Through teaching these tools for so long and using them hands-on with each student, I’ve acquired more and more expertise in the complete working process. A friend who is a martial arts teacher says that because teaching has forced him to stick to the basics, it has solidified his foundation as a martial artist in a profound way. He has realized that these basics are first principles for good reason. David Mamet talks about this in On Directing Film:
It’s good, as the Stoics tell us, to have tools that are simple to understa
nd and of a very limited number—so that we may locate and employ them on a moment’s notice. I think the essential tools in any worthwhile endeavor are incredibly simple. And very difficult to master. The task of any artist is not to learn many, many techniques but to learn the most simple technique perfectly. In doing so, Stanislavski told us, the difficult will become easy and the easy habitual, so that the habitual may become beautiful.

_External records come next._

(* ===== verification/DirectExample.v ===== *)
(** * Three ranks that reduce and broadcast through the coordinator

    The theorems of [DirectTheorems] and [ChunkedBroadcast] at the tensors of
    bytes of [RingExample]. *)
From S2P Require Import Prelude Protocol Agreement Errors Layout Tags Payload Router Operation Comp Device Processes.
From S2P Require Import Topology Tuning Ring Session SessionRounds TensorDevice RankDevice TensorRank HostExchange DeviceCollective DeviceRing RingExample.
From S2P Require Import DirectCollectives DirectTheorems ChunkedBroadcast.

Module DirectWorld.
Import Crc32Ieee ByteWorld.

Lemma ranks_direct n : direct_round (T:=Byte.byte) uid 3 ranks ElementType.U8 0 (rank_state n) quiet.
Proof.
  split.
  - apply no_device_errors.
  - apply ranks_setting.
  - intros r Hr. split; [done|done].
  - done.
  - apply ready_start.
  - done.
  - done.
Qed.

Lemma ranks_inputs n : (n <= 100)%nat -> direct_inputs (T:=Byte.byte) 3 ranks (rank_state n) (rank_buffer n) n (rank_bytes n).
Proof.
  intros Hn. split; [done| |by apply small_fits]. intros r Hr.
  split; [split; [done|]|done|unfold rank_bytes; by rewrite length_map, length_seq].
  change (Z.of_nat n * 1 <= isize_max). unfold isize_max. lia.
Qed.

(** Five bytes in chunks of two, the first two of which every rank has restored. *)
Definition plan_of_five : ChunkedBroadcastPlan := mkBroadcastPlan 5 1 2.

Lemma five_inputs : chunked_inputs (T:=Byte.byte) 3 ranks 1 plan_of_five 2 (rank_buffer 5) 5 (rank_bytes 5) (fun _ => Ok tt) (rank_state 5).
Proof.
  split.
  - lia.
  - done.
  - apply (direct_held _ _ _ _ _ _ (ranks_inputs 5 ltac:(lia))).
  - split; [done|split; [done|cbn; lia]].
  - apply small_fits. cbn. lia.
  - right. split; [lia|done].
  - done.
  - done.
  - done.
Qed.
End DirectWorld.

Import Crc32Ieee ByteWorld DirectWorld.

Lemma all_reduce_direct_reduces_witness : exists res : nat -> RankState (T:=Byte.byte) * CollectiveStats,
  forall r, (r < 3)%nat -> holds (memory (res r).1) (execution (ranks r)) (rank_buffer 7 r) (reduced_in_order 3 add (rank_bytes 7)).
Proof.
  destruct (all_reduce_direct_reduces (T:=Byte.byte) uid 3 error_text (fun _ => 0%nat) ranks ElementType.U8 0 (rank_state 7) quiet (ranks_direct 7)
    (rank_buffer 7) 7 (rank_bytes 7) (ranks_inputs 7 ltac:(lia)) Sum (fun _ => Sum) add (fun r _ => rank_computes r) ltac:(vm_compute; discriminate)
    (fun r _ => rank_allocates r 7 ltac:(lia))) as (v' & res & _ & _ & _ & Hres).
  exists res. intros r Hr. exact (proj1 (Hres r Hr)).
Defined.

Lemma broadcast_chunked_fills_witness : exists (v' : Wire) (res : nat -> RankState (T:=Byte.byte) * CollectiveStats), ready uid 3 v' 3 /\
  forall r, (r < 3)%nat -> holds (memory (res r).1) (execution (ranks r)) (rank_buffer 5 r) (take 2 (rank_bytes 5 r) ++ drop 2 (rank_bytes 5 1)).
Proof.
  destruct (broadcast_chunked_fills (T:=Byte.byte) uid 3 error_text (fun _ => 0%nat) ranks ElementType.U8 1 plan_of_five 2 (rank_buffer 5) 5 (rank_bytes 5)
    (fun _ => Ok tt) 0 (rank_state 5) quiet (ranks_direct 5) five_inputs ltac:(vm_compute; reflexivity)) as (v' & res & _ & Hready & _ & Hres).
  exists v', res. split; [exact Hready|]. intros r Hr. exact (proj1 (Hres r Hr)).
Defined.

It would be easy to flit from one how-to book on screenwriting to another, never putting in the hard work to really learn the material, but rather hoping blindly that the next book will magically make it all effortless. This will never happen because writing is always hard, whether you’re an absolute beginner or one of the top scriptwriters in the business. However, if you put in the time to gain a substantial mastery of the Key Tools presented in this book, both the principles and the methods, you will emerge with the habits and skills of a trained dramatist—and then your scripts will consistently tend to work.
Storytelling
As a screenwriter, you must pay attention to storytelling—that’s the center of the whole process. As a dramatist you must be able to shape the story so that it can by acted in a way that grips the audience, but if the story is lame then the drama will be lame. You can’t turn bad grapes into great wine.

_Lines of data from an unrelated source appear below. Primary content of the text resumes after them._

(* ===== verification/Native.v ===== *)
(** * Native collectives of one process: src/src/in_process/native.rs

    The ranks of a communicator submit a tensor each; the last of a generation
    runs the ring for all of them on the devices, and every rank takes its own
    output.  The state is what the mutex guards and where the calls stand; a step
    is what a thread does between two points where another may go on.  The device
    executor is a parameter, a record of its operations, and may be another one
    at every step: nothing is assumed of it but in the section on the ring. *)
From stdpp Require Import countable.
From S2P Require Import Prelude Layout Ring CollectiveConfig Processes.

(** [catch_unwind(..).map_err(|_| panicked).and_then(|r| r.map_err(|e| e.to_string()))] *)
Definition caught {E A} (error_text : E -> string) (panicked : string) (m : outcome E A) : outcome string A :=
  match m with Ok a => Ok a | Err e => Err (error_text e) | Panic => Err panicked end.

(** The number of entries that are there. *)
Definition filled {A} (l : list (option A)) : nat := length (omap id l).
Arguments filled {A} l : simpl never.

Section native.
Context {DeviceId Tensor Prepared Work E : Type} `{Countable DeviceId} (error_text : E -> string).

(** [NativeCollectiveDevice]; an exchange that fails drops the work. *)
Record NativeCollectiveDevice := mkNative {
  prepare : Tensor -> DeviceId -> outcome E Prepared;
  begin_work : list DeviceId -> list Prepared -> outcome E Work;
  elements : Work -> nat;
  exchange_ranges : Work -> list (nat * nat) -> bool -> outcome E Work;
  finish : Work -> ReduceOperation -> outcome E (list Tensor);
}.

(** ** The ring *)

(** One loop over the steps; at step [step] rank [rank] sends chunk
    [(rank + shift + world - step) % world]. *)
Definition ring_phase (d : NativeCollectiveDevice) (chunks : list (nat * nat)) (world shift : nat) (reduce : bool) (work : Work) : outcome E Work :=
  foldM (fun work step =>
      ranges ← mapM (fun rank => index chunks ((rank + shift + world - step) mod world)) (seq 0 world);
      exchange_ranges d work ranges reduce)
    work (seq 0 (world - 1)).

Definition ring_all_reduce (d : NativeCollectiveDevice) (devices : list DeviceId) (inputs : list Prepared) (operation : ReduceOperation) : outcome E (list Tensor) :=
  work ← begin_work d devices inputs;
  let world := length devices in
  chunks ← balanced_ranges (elements d work) world;
  work ← ring_phase d chunks world 0 true work;
  work ← ring_phase d chunks world 1 false work;
  finish d work operation.

(** ** The communicator *)

(** A [NativeCollectiveError] is its text. *)
Record Submission := mkSubmission { operation : ReduceOperation; prepared : outcome string Prepared }.

Inductive NativeCall :=
  | Preparing (tensor : Tensor) (operation : ReduceOperation)
  | Submitting (submission : Submission)
  | InRound
  | Returned (result : outcome string Tensor).

Record NativeCommunicator := mkCommunicator {
  inputs : list (option Submission);
  outputs : list (option (outcome string Tensor));
  arrived : nat;
  departed : nat;
  ready : bool;
  state_poisoned : bool;
  native_calls : gmap nat (nat * NativeCall);
}.

Definition poisoned_text : string := "native collective state is poisoned".

(** [NativeCommunicator::new] *)
Definition communicator_new (devices : list DeviceId) : outcome string NativeCommunicator :=
  _ ← fail_if (bool_decide (devices = []) || existsb (fun x => bool_decide (x.2 ∈ take x.1 devices)) (imap pair devices))
        "native collective requires distinct devices and a nonempty world"%string;
  let world := length devices in
  Ok (mkCommunicator (replicate world None) (replicate world None) 0 0 false false ∅).

(** ** The registry of communicators *)

(** The communicators that are shared, in the order of their creation. *)
Record NativeCommunicators := mkRegistry { groups : gmap (list DeviceId) nat; communicators : list NativeCommunicator }.

(** [NativeCommunicators::communicator] *)
Definition communicator_for (r : NativeCommunicators) (devices : list DeviceId) : NativeCommunicators * outcome string nat :=
  match groups r !! devices with
  | Some group => (r, Ok group)
  | None =>
      match communicator_new devices with
      | Ok group => (mkRegistry (<[devices := length (communicators r)]> (groups r)) (communicators r ++ [group]), Ok (length (communicators r)))
      | Err error => (r, Err error)
      | Panic => (r, Panic)
      end
  end.

(** The same devices have the same communicator. *)
Lemma communicator_for_again r devices r' group : communicator_for r devices = (r', Ok group) -> communicator_for r' devices = (r', Ok group).
Proof using Type.
  unfold communicator_for. destruct (groups r !! devices) as [g|] eqn:Hg; [by intros [= <- <-]; rewrite Hg|].
  destruct (communicator_new devices) as [c|e|]; [|done..]. intros [= <- <-]. cbn. by rewrite lookup_insert_eq.
Qed.

Definition set_native_call (s : NativeCommunicator) (t rank : nat) (c : NativeCall) : NativeCommunicator :=
  mkCommunicator (inputs s) (outputs s) (arrived s) (departed s) (ready s) (state_poisoned s) (<[t := (rank, c)]> (native_calls s)).

(** A panic with the state locked. *)
Definition poison (s : NativeCommunicator) (t rank : nat) : NativeCommunicator :=
  mkCommunicator (inputs s) (outputs s) (arrived s) (departed s) (ready s) true (<[t := (rank, Returned Panic)]> (native_calls s)).

Context (devices : list DeviceId).
Abbreviation world := (length devices).

(** What the last rank to arrive makes of the submissions of all. *)
Definition run_collective (d : NativeCollectiveDevice) (submissions : list Submission) : outcome string (list Tensor) :=
  first ← index submissions 0;
  let agreed := operation first in
  _ ← fail_if (existsb (fun entry => negb (bool_decide (operation entry = agreed))) submissions)
        "native collective reduction modes differ between ranks"%string;
  inputs ← mapM prepared submissions;
  caught error_text "native collective executor panicked" (ring_all_reduce d devices inputs agreed).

Study the best storytellers; steep yourself in them. Read all the time, listen to books on tape, see live theater. Find stories from different cultures and let them all inspire you, light you up, jump-start your imagination, and ignite you with their incredible amperage and magnitude. Refuse to be second-rate. Boil with creative energy. Get crazy. Go wild. Free your mind. Get outside your normal storytelling ruts. Explosive creativity is crucial—tap into it. Don’t ever let anybody order you to “stick to what you know” as the sole source for your stories. Astonish audiences. Blow their minds so they’ll never think the same way again. Shake up their worlds, shake them awake, shatter their sense of how things are and how they must be. Violate their secure little places as observers. Lift them out of their seats and plunge them into a world of greatness, a world of exuberant passion, exploding adrenaline, ecstatic freedom, untamed savagery, absolute fun, true love, boundless energy, and indomitable spirit.